Successful Validation: OrbitZoo validated with Starlink data, achieving only 0.16% MAPE
Complete Functionality: Supports single/multi-agent and cooperative/competitive scenarios
Excellent Performance: Trained policies perform well under realistic dynamics
Strong Usability: Modular design supporting rapid development and deployment

Limitations

Computational Overhead: High-fidelity simulation requires more computational resources
Parameter Tuning: Limited extensive hyperparameter optimization in experiments
Scalability Challenges: Real-time simulation of large constellations remains challenging
Model Dependency: Relies on Orekit library accuracy

Future Directions

Algorithm Optimization: Explore specialized orbital RL algorithms
Extended Applications: Support more task types and constraints
Performance Enhancement: GPU acceleration and distributed computing
Standardization Advancement: Establish orbital RL benchmarks

In-Depth Evaluation

Strengths

Strong Innovation: First multi-agent orbital RL environment based on industry-standard libraries
Comprehensive Validation: Validated with real satellite data, high credibility
Complete Functionality: Supports diverse scenarios and algorithms with good extensibility
High Practical Value: Directly applicable to real satellite task development

Weaknesses

Computational Efficiency: High-fidelity simulation has high computational costs
Algorithm Limitations: Primarily validates classical RL algorithms, lacks specialized optimization
Limited Scenario Coverage: Relatively limited experimental scenarios, could expand applications
Theoretical Analysis: Lacks theoretical guarantees such as convergence proofs

Impact

Academic Contribution: Fills the gap in standardized orbital RL environments
Industrial Value: Applicable to real satellite autonomous control development
Open-Source Significance: Promotes reproducibility in this research field
Standard Setting: Potential to become the standard platform for orbital RL research

Applicable Scenarios

Satellite Autonomous Control: Station-keeping, maneuver planning
Constellation Management: Multi-satellite coordination, formation flying
Collision Avoidance: Space debris evasion strategies
Mission Planning: Intelligent decision-making for complex space tasks
Education and Training: Aerospace engineering and machine learning instruction

References

Orekit: Open-source celestial mechanics library
PettingZoo: Multi-agent RL environment standard
Starlink ephemeris data: Satellite orbit validation data
Related orbital RL research: Kolosa (2019), Herrera (2020), Casas (2022), etc.

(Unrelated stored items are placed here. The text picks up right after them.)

(** The chain of [filter_out_acceptable_errors] (lines 327-349) and of
    [ErrorCase.__init__] (lines 166-188), up to the increment of the
    counter.  [normalizer] is [None] for Python's [None]; [_input] is
    [None] while the name is unbound. *)
Definition classify (normalizer : option normalize_t)
    (_input : option string) (pred target : string) : T verdict :=
  let pred_no_punct := strip (_remove_punctuation pred true true) in
  let target_no_punct := strip (_remove_punctuation target true true) in
  if String.eqb pred_no_punct target_no_punct then
    tret Correct_with_no_punct
  else if String.eqb (replace "s" "z" pred_no_punct)
                      (replace "s" "z" target_no_punct) then
    tret Correct_with_zs
  else
    match normalizer, _input with
    | None, _ => traise AttributeError
    | Some _, None => traise UnboundLocalError
    | Some normalize, Some _input =>
        let text := strip (replace "``" "" _input) in
        _ <~ emit (Normalize text 100000) ;;
        wfst_pred <~ lift (normalize text 100000) ;;
        wfst_pred <~ lift (map_M remove_punctuation wfst_pred) ;;
        if existsb (String.eqb pred_no_punct) wfst_pred then
          tret Acceptable_error
        else
          tret Wrong
    end.

(** *** [filter_out_acceptable_errors] *)

Record filter_state : Type := FilterState {
  f_input : option string;
  f_pred : string;
  f_target : string;
  original_wrong : Z;
  f_counters : counters
}.

(** The body of [for line in f]. *)
Definition filter_line (normalizer : option normalize_t)
    (st : filter_state) (line : string) : T filter_state :=
  if String.prefix "Original Input" line then
    tret (FilterState (Some (strip (after_colon line))) (f_pred st)
            (f_target st) (original_wrong st) (f_counters st))
  else if String.prefix "Predicted Str" line then
    tret (FilterState (f_input st) (strip (after_colon line))
            (f_target st) (original_wrong st) (f_counters st))
  else if String.prefix "Ground-Truth" line then
    let target := strip (after_colon line) in
    let original_wrong := original_wrong st + 1 in
    v <~ classify normalizer (f_input st) (f_pred st) target ;;
    cs <~ lift (bump v (f_counters st)) ;;
    tret (FilterState (f_input st) (f_pred st) target original_wrong cs)
  else tret st.

(** The function, given the value of [PYNINI_AVAILABLE], the normalizer
    that [NormalizerWithAudio(...)] builds, and the lines of the file
    named by the free name [input_file].  The parameter [input] is not
    used; [pred] and [target] are bound from the start.  The function
    prints its counters and returns nothing; the model returns the
    values its local names hold at the end ([None] when it returns at
    once). *)
Definition filter_out_acceptable_errors (PYNINI_AVAILABLE : bool)
    (normalizer : normalize_t) (input_file : list string)
    (input pred target : string) : T (option filter_state) :=
  if negb PYNINI_AVAILABLE then tret None
  else
    let st0 := FilterState None pred target 0
                 (Counters (Some 0) (Some 0) (Some 0) (Some 0)) in
    st <~ tfor input_file (filter_line (Some normalizer)) st0 ;;
    tret (Some st).

(** *** [ErrorCase.__init__] *)

Record ErrorCase : Type := MkErrorCase {
  target_tokens : list token;
  pred_tokens : list token;
  target_spans : list span;
  pred_spans : list span
}.

(** The body of [for pred_span, target_span in zip(...)]; [ix] is the
    position of the pair in the [zip].  The counters are local names of
    [__init__] that nothing binds before the loop. *)
Definition classify_pair (normalizer : option normalize_t)
    (_input pred target : string) (cs : counters)
    (p : nat * (span * span)) : T counters :=
  let '(ix, (pred_span, target_span)) := p in
  let '(start_pred, end_pred, no_error_pred) := pred_span in
  let '(start_target, end_target, no_error_target) := target_span in
  if negb no_error_pred then
    _ <~ (if no_error_target then emit (Question_marks ix) else tret tt) ;;
    v <~ classify normalizer (Some _input) pred target ;;
    _ <~ emit (Verdict ix v) ;;
    lift (bump v cs)
  else tret cs.

Definition unbound_counters : counters := Counters None None None None.

Definition ErrorCase_init (_input target pred classes mode : string)
    (normalizer : option normalize_t) : T ErrorCase :=
  let target_tokens := split " " target in
  let pred_tokens := split " " pred in
  hl <~ lift (highlight target_tokens pred_tokens) ;;
  target_spans <~ lift (get_spans hl.1) ;;
  pred_spans <~ lift (get_spans hl.2) ;;
  let pairs := zip pred_spans target_spans in
  _ <~ tfor (zip (seq 0 (length pairs)) pairs)
         (classify_pair normalizer _input pred target) unbound_counters ;;
  tret (MkErrorCase target_tokens pred_tokens target_spans pred_spans).
End Classifier.

(** ** Falling back on the input: [class_based_evaluation_cg.main] *)

(** One iteration of the loop of lines 107-115, for the new value of
    [batch_preds[ix]].  [forward] is [_dir == constants.INST_FORWARD],
    [low_confidence] the outcome of the floating-point comparison
    [_prob < neural_confidence_threshold], [is_url] the imported helper
    and [cg_normalize] the call [cg_normalizer.normalize(text=...,
    verbose=False, n_tagged=1)].  The bare [except] catches whatever the
    call or the indexing raises. *)
Definition cg_prediction (is_url : string -> bool)
    (cg_normalize : string -> M (list string))
    (forward low_confidence : bool) (_input pred : string) : string :=
  if forward && low_confidence then
    let _input := if is_url _input then replace " " "" _input else _input in
    match (cg_outputs <- cg_normalize _input ;; getitem cg_outputs 0) with
    | inr out => out
    | inl _ => _input
    end
  else pred.

(** ** Rendering: [ErrorCase.get_spans_html] *)

(** A bound of a slice [l[a:b]]: a negative bound counts from the end,
    and the result is clipped to [0 .. len]. *)
Definition slice_bound (len : nat) (i : Z) : nat :=
  let i' := if i <? 0 then i + Z.of_nat len else i in
  Z.to_nat (Z.min (Z.of_nat len) (Z.max 0 i')).

(** [l[a:b]] *)
Definition slice {A} (l : list A) (a b : Z) : list A :=
  let start := slice_bound (length l) a in
  let stop := slice_bound (length l) b in
  take (stop - start)%nat (drop start l).

(** [sep.join(words)] *)
Fixpoint join (sep : string) (words : list string) : string :=
  match words with
  | [] => ""
  | [w] => w
  | w :: rest => w +:+ sep +:+ join sep rest
  end.

Definition quote : string := String "034"%char EmptyString.

(** ['<span style="color:{}">{}</span> '.format(color, text)] *)
Definition format_span (color text : string) : string :=
  "<span style=" +:+ quote +:+ "color:" +:+ color +:+ quote +:+ ">"
  +:+ text +:+ "</span> ".

Definition get_spans_html (spans : list span) (tokens : list token) : string :=
  fold_left
    (fun html_str '(start, end_, type) =>
       let color := if (type : bool) then "red" else "black" in
       let span_tokens := slice tokens start (end_ + 1) in
       let span_str := format_span color (join " " span_tokens) in
       html_str +:+ span_str)
    spans "".

(** ** Reading a record: [ErrorCase.from_lines] *)

(** The four local names of [from_lines]; [None] is a name no line has
    bound yet. *)
Record fields : Type := Fields {
  fl_input : option string;
  fl_pred : option string;
  fl_target : option string;
  fl_classes : option string
}.

(** The body of [for line in lines]. *)
Definition from_lines_line (st : fields) (line : string) : fields :=
  if String.prefix "Original Input" line then
    Fields (Some (strip (after_colon line))) (fl_pred st) (fl_target st)
      (fl_classes st)
  else if String.prefix "Predicted Str" line then
    Fields (fl_input st) (Some (strip (after_colon line))) (fl_target st)
      (fl_classes st)
  else if String.prefix "Ground-Truth" line then
    Fields (fl_input st) (fl_pred st) (Some (strip (after_colon line)))
      (fl_classes st)
  else if String.prefix "Ground Classes" line then
    Fields (fl_input st) (fl_pred st) (fl_target st)
      (Some (strip (after_colon line)))
  else st.

(** [cls(_input, target, pred, classes, mode, normalizer=normalizer)]
    after the loop; reading a name no line has bound raises
    [UnboundLocalError]. *)
Definition from_lines (remove_punctuation : string -> M string)
    (lines : list string) (mode : string) (normalizer : option normalize_t)
    : T ErrorCase :=
  let st := fold_left from_lines_line lines (Fields None None None None) in
  match fl_input st, fl_target st, fl_pred st, fl_classes st with
  | Some _input, Some target, Some pred, Some classes =>
      ErrorCase_init remove_punctuation _input target pred classes mode
        normalizer
  | _, _, _, _ => traise UnboundLocalError
  end.

(** ** Per-class statistics: [class_based_evaluation_cg] *)

(** One record of the batch: direction, semiotic class, prediction and
    target. *)
Definition instance : Type := (string * string * string * string)%type.

(** [zip(batch_dirs, batch_classes, batch_preds, batch_targets)] *)
Definition zip4 (dirs classes preds targets : list string) : list instance :=
  zip (zip (zip dirs classes) preds) targets.

(** [if not _class in stats: stats[_class] = []] followed by
    [stats[_class].append(v)]; the key is there when the list is
    appended to. *)
Definition append_stat (stats : gmap string (list Z)) (_class : string)
    (v : Z) : gmap string (list Z) :=
  let stats :=
    match stats !! _class with
    | None => <[_class := []]> stats
    | Some _ => stats
    end in
  alter (fun l => l ++ [v]) _class stats.

Section ClassStats.
(** [TextNormalizationTestDataset.is_same(pred, target, direction, lang)]
    and the constant [constants.INST_BACKWARD] come from modules outside
    these files. *)
Variable is_same : string -> string -> string -> string -> bool.
Variable INST_BACKWARD : string.

(** [int(correct)] *)
Definition int_of_bool (b : bool) : Z := if b then 1 else 0.

(** The body of the loop of lines 119-124; the state is the pair of
    dictionaries [(itn_class2stats, tn_class2stats)]. *)
Definition update_stats (lang : string)
    (st : gmap string (list Z) * gmap string (list Z)) (inst : instance)
    : gmap string (list Z) * gmap string (list Z) :=
  let '(direction, _class, pred, target) := inst in
  let correct := is_same pred target direction lang in
  if String.eqb direction INST_BACKWARD then
    (append_stat st.1 _class (int_of_bool correct), st.2)
  else
    (st.1, append_stat st.2 _class (int_of_bool correct)).

Definition update_stats_batch (lang : string)
    (st : gmap string (list Z) * gmap string (list Z))
    (dirs classes preds targets : list string)
    : gmap string (list Z) * gmap string (list Z) :=
  fold_left (update_stats lang) (zip4 dirs classes preds targets) st.
End ClassStats.

(** [np.sum(class2stats[class_name])] and [len(class2stats[class_name])],
    the two integers [print_class_based_stats] prints for a class. *)
Definition correct_count (outcomes : list Z) : Z := foldr Z.add 0 outcomes.
Definition total_count (outcomes : list Z) : Z := Z.of_nat (length outcomes).

(** ** Auxiliary notions for the properties *)

(** The tokens a mask marks, in order. *)
Fixpoint marked (mask : list bool) (tokens : list token) : list token :=
  match mask, tokens with
  | b :: mask', t :: tokens' =>
      if b then t :: marked mask' tokens' else marked mask' tokens'
  | _, _ => []
  end.

(** The number of occurrences of a character. *)
Fixpoint count_char (c : ascii) (s : string) : nat :=
  match s with
  | EmptyString => O
  | String d s' => (if Ascii.eqb c d then 1 else 0) + count_char c s'
  end.

(** The set of the pattern of [_remove_punctuation]. *)
Definition punctuation_class : list (ascii * ascii) :=
  parse_set (String.length (punctuation +:+ "]")) (punctuation +:+ "]").

(** The string neither starts nor ends with white space. *)
Definition starts_nonspace (s : string) : Prop :=
  match s with
  | EmptyString => True
  | String c _ => isspace c = false
  end.

(** The number of events of a trace that are calls of the generator. *)
Fixpoint generator_calls (tr : list event) : nat :=
  match tr with
  | [] => O
  | Normalize _ _ :: tr' => S (generator_calls tr')
  | _ :: tr' => generator_calls tr'
  end.

(** The number of lines that start with [Ground-Truth]. *)
Definition ground_truth_lines (lines : list string) : nat :=
  length (List.filter (String.prefix "Ground-Truth") lines).
Lemma parseLines_raw (lines : list str) (i : Z) :
  map pl_raw (parseLines lines i) = lines.
Proof.
  revert i. induction lines as [|l lines IH]; intros i; simpl; [reflexivity|].
  now rewrite parseLine_raw, IH.
Qed.

Lemma parseLines_nth (lines : list str) (i : Z) (k : nat) (r : ParsedLine) :
  nth_error (parseLines lines i) k = Some r ->
  exists l, nth_error lines k = Some l /\ r = parseLine l (i + Z.of_nat k).
Proof.
  revert i k. induction lines as [|l lines IH]; intros i k; simpl.
  - destruct k; discriminate.
  - destruct k as [|k]; simpl.
    + intros E. inversion E. exists l. rewrite Z.add_0_r. auto.
    + intros E. destruct (IH _ _ E) as (l' & Hl & ->). exists l'.
      split; [assumption|]. f_equal. lia.
Qed.

End DocumentFacts.

(** X1.  [parseDocument] answers one record per line of the text: as many
    records as the text has newline characters, plus one; the record at
    index [k] carries line number [k], is [parseLine] of its own raw text,
    and that raw text has no newline; joining the raw texts with newlines
    gives the document back. *)
Theorem parseDocument_records (text : str) :
  List.length (parseDocument text) = S (count_occ N.eq_dec text newline)
  /\ join [newline] (map pl_raw (parseDocument text)) = text
  /\ (forall k r,
        nth_error (parseDocument text) k = Some r ->
        pl_lineNumber r = Z.of_nat k
        /\ r = parseLine (pl_raw r) (Z.of_nat k)
        /\ ~ In newline (pl_raw r)).
Proof.
  unfold parseDocument, split. split; [|split].
  - rewrite <- (length_map pl_raw), parseLines_raw. apply length_split_aux.
  - rewrite parseLines_raw. apply (join_split_aux newline [] text).
  - intros k r Hk. apply parseLines_nth in Hk as (l & Hl & ->).
    rewrite parseLine_lineNumber, parseLine_raw. simpl.
    repeat split.
    apply nth_error_In in Hl.
    apply (split_aux_pieces newline [] text); [intros []|assumption].
Qed.

Lemma parseDocument_records_witness :
  nth_error (parseDocument (lit "a = 1" ++ [newline] ++ lit "# c")) 1
  = Some (parseLine (lit "# c") 1)
  /\ pl_lineNumber (parseLine (lit "# c") 1) = 1%Z
  /\ ~ In newline (pl_raw (parseLine (lit "# c") 1)).
Proof.
  assert (H : nth_error (parseDocument (lit "a = 1" ++ [newline] ++ lit "# c")) 1
              = Some (parseLine (lit "# c") 1)) by reflexivity.
  split; [exact H|].
  destruct (proj2 (proj2 (parseDocument_records
                            (lit "a = 1" ++ [newline] ++ lit "# c")))
              1%nat _ H) as (Hn & _ & Hr).
  split; [exact Hn | exact Hr].
Defined.

(** ** [parseLine]: classification, fields and ranges *)

Section LineFacts.

Lemma isKey_Lang (key : str) :
  isKey key = true <-> Lang (Seq (Cls isAlpha) (Star (Cls isKeyChar))) key.
Proof.
  rewrite Lang_Seq. split.
  - destruct key as [|k rest]; simpl; [discriminate|].
    intros H. apply andb_true_iff in H as [Hk Hrest].
    exists [k], rest. repeat split.
    + now constructor.
    + now apply Lang_Star_Cls.
  - intros (u & t & -> & Hu & Ht). apply Lang_Cls in Hu as (k & -> & Hk).
    apply Lang_Star_Cls in Ht. simpl. now rewrite Hk, Ht.
Qed.

Lemma isKey_chars (key : str) :
  isKey key = true -> forallb isKeyChar key = true.
Proof.
  destruct key as [|k rest]; simpl; [discriminate|].
  intros H. apply andb_true_iff in H as [Hk ->].
  now rewrite (isAlpha_isKeyChar k Hk).
Qed.

Lemma isKey_stops (key rest : str) :
  isKey key = true -> stopsAt isWhitespace (key ++ rest).
Proof.
  destruct key as [|k r]; simpl; [discriminate|].
  intros H. apply andb_true_iff in H as [Hk _].
  now apply isKeyChar_not_whitespace, isAlpha_isKeyChar.
Qed.

Lemma trim_fixed (v : str) :
  stopsAt isWhitespace v -> stopsAt isWhitespace (rev v) -> trim v = v.
Proof.
  intros Hs He. unfold trim, trimStart, trimEnd.
  assert (E1 : dropWhile isWhitespace v = v).
  { destruct v as [|c r]; simpl in *; [reflexivity | now rewrite Hs]. }
  rewrite E1.
  assert (E2 : dropWhile isWhitespace (rev v) = rev v).
  { destruct (rev v) as [|c r]; simpl in *; [reflexivity | now rewrite He]. }
  rewrite E2. apply rev_involutive.
Qed.

Lemma stopsAt_app (p : N -> bool) (a b : str) :
  a <> [] -> stopsAt p a -> stopsAt p (a ++ b).
Proof. destruct a; [congruence | auto]. Qed.

(** The white space before the key, the key and the white space up to
    the [=] hold no [=]. *)
Lemma shape_prefix_no_equals (indent key ws1 : str) :
  forallb isWhitespace indent = true -> isKey key = true ->
  forallb isWhitespace ws1 = true ->
  ~ In equalsSign (indent ++ key ++ ws1).
Proof.
  intros Hi Hk Hw Hin. rewrite !in_app_iff in Hin.
  destruct Hin as [Hin|[Hin|Hin]]; revert Hin.
  - now apply forallb_In_false with (p := isWhitespace).
  - apply forallb_In_false with (p := isKeyChar); [now apply isKey_chars|].
    reflexivity.
  - now apply forallb_In_false with (p := isWhitespace).
Qed.

Lemma shape_matches (line indent key ws1 ws2 value ws3 : str) :
  keyValueShape line indent key ws1 ws2 value ws3 ->
  matches KEY_VALUE_REGEX line = true.
Proof.
  intros (-> & Hi & Hk & H1 & H2 & (_ & _ & Hv) & H3).
  apply matches_Lang. unfold KEY_VALUE_REGEX.
  constructor; [now apply Lang_Star_Cls|].
  constructor; [now apply isKey_Lang|].
  constructor; [now apply Lang_Star_Cls|].
  apply Lang_Chr_Seq. eexists. split; [reflexivity|].
  constructor; [now apply Lang_Star_Cls|].
  constructor; now apply Lang_Star_Cls.
Qed.

Lemma shape_not_blank (line indent key ws1 ws2 value ws3 : str) :
  keyValueShape line indent key ws1 ws2 value ws3 ->
  str_eqb (trim line) [] = false.
Proof.
  intros (-> & Hi & Hk & _).
  destruct (str_eqb (trim _) []) eqn:E; [|reflexivity]. exfalso.
  apply trim_empty_iff in E.
  rewrite !forallb_app in E. apply andb_true_iff in E as [_ E].
  apply andb_true_iff in E as [E _].
  destruct key as [|k r]; simpl in *; [discriminate|].
  apply andb_true_iff in Hk as [Hk _]. apply andb_true_iff in E as [E _].
  apply isAlpha_isKeyChar, isKeyChar_not_whitespace in Hk. congruence.
Qed.

Lemma shape_not_comment (line indent key ws1 ws2 value ws3 : str) :
  keyValueShape line indent key ws1 ws2 value ws3 ->
  matchesPrefix COMMENT_REGEX line = false.
Proof.
  intros (-> & Hi & Hk & _).
  destruct (matchesPrefix COMMENT_REGEX _) eqn:E; [|reflexivity]. exfalso.
  apply COMMENT_REGEX_spec in E as (w & rest & E & Hw).
  destruct (takeWhile_app_stop isWhitespace indent
              (key ++ ws1 ++ equalsSign :: ws2 ++ value ++ ws3) Hi
              (isKey_stops key _ Hk)) as [_ Hd].
  destruct (takeWhile_app_stop isWhitespace w (hash :: rest) Hw eq_refl)
    as [_ Hd'].
  rewrite E, Hd' in Hd.
  destruct key as [|k r]; simpl in *; [discriminate|].
  inversion Hd; subst k. discriminate Hk.
Qed.

Lemma shape_exec (line indent key ws1 ws2 value ws3 : str) :
  keyValueShape line indent key ws1 ws2 value ws3 ->
  execKeyValue line = Some (indent, key, value).
Proof.
  intros Hshape. pose proof (shape_matches _ _ _ _ _ _ _ Hshape) as Hm.
  destruct Hshape as (-> & Hi & Hk & H1 & H2 & (Hs & He & Hv) & H3).
  unfold execKeyValue. rewrite Hm.
  destruct (takeWhile_app_stop isWhitespace indent
              (key ++ ws1 ++ equalsSign :: ws2 ++ value ++ ws3) Hi
              (isKey_stops key _ Hk)) as [Ht Hd].
  rewrite Ht, Hd.
  destruct (takeWhile_app_stop isKeyChar key
              (ws1 ++ equalsSign :: ws2 ++ value ++ ws3)
              (isKey_chars key Hk)) as [Htk _].
  { destruct ws1 as [|x w]; simpl; [reflexivity|].
    simpl in H1. apply andb_true_iff in H1 as [Hx _].
    destruct (isKeyChar x) eqn:Ex; [|reflexivity].
    apply isKeyChar_not_whitespace in Ex. congruence. }
  rewrite Htk.
  pose proof (shape_prefix_no_equals indent key ws1 Hi Hk H1) as Hpre.
  replace (indent ++ key ++ ws1 ++ equalsSign :: ws2 ++ value ++ ws3)
    with ((indent ++ key ++ ws1) ++ equalsSign :: ws2 ++ value ++ ws3)
    by now rewrite <- !app_assoc.
  rewrite (indexOf_app _ _ _ Hpre), substringFrom_after.
  rewrite (trim_strip _ _ _ H2 H3), (trim_fixed _ Hs He). reflexivity.
Qed.

(** The converse: what [execKeyValue] answers is a shape of the line. *)
Lemma exec_shape (line indent key value : str) :
  execKeyValue line = Some (indent, key, value) ->
  exists ws1 ws2 ws3, keyValueShape line indent key ws1 ws2 value ws3
                      /\ (value = [] -> ws3 = []).
Proof.
  intros H. apply execKeyValue_captures in H
    as (ws1 & ws2 & ws3 & E & Hi & Hk & H1 & H2 & Hv & H3 & Hs & He & Hn).
  exists ws1, ws2, ws3. split; [|assumption].
  unfold keyValueShape, isTrimmedValue. rewrite isKey_Lang. auto 10.
Qed.

End LineFacts.

Section LineRecordFacts.

Lemma trimEnd_fixed (x : str) :
  stopsAt isWhitespace (rev x) -> trimEnd x = x.
Proof.
  intros H. unfold trimEnd.
  destruct (rev x) as [|c r] eqn:E; cbn [dropWhile stopsAt] in *.
  - apply (f_equal (@rev N)) in E. rewrite rev_involutive in E. now subst.
  - rewrite H, <- E. apply rev_involutive.
Qed.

Summary: OrbitZoo is an open-source multi-agent reinforcement learning environment with significant academic and practical value. Through high-fidelity orbital dynamics modeling and real-world data validation, it provides a powerful tool for research and development of autonomous space systems. This work not only advances RL applications in aerospace but also makes important contributions to standardized development in this interdisciplinary field.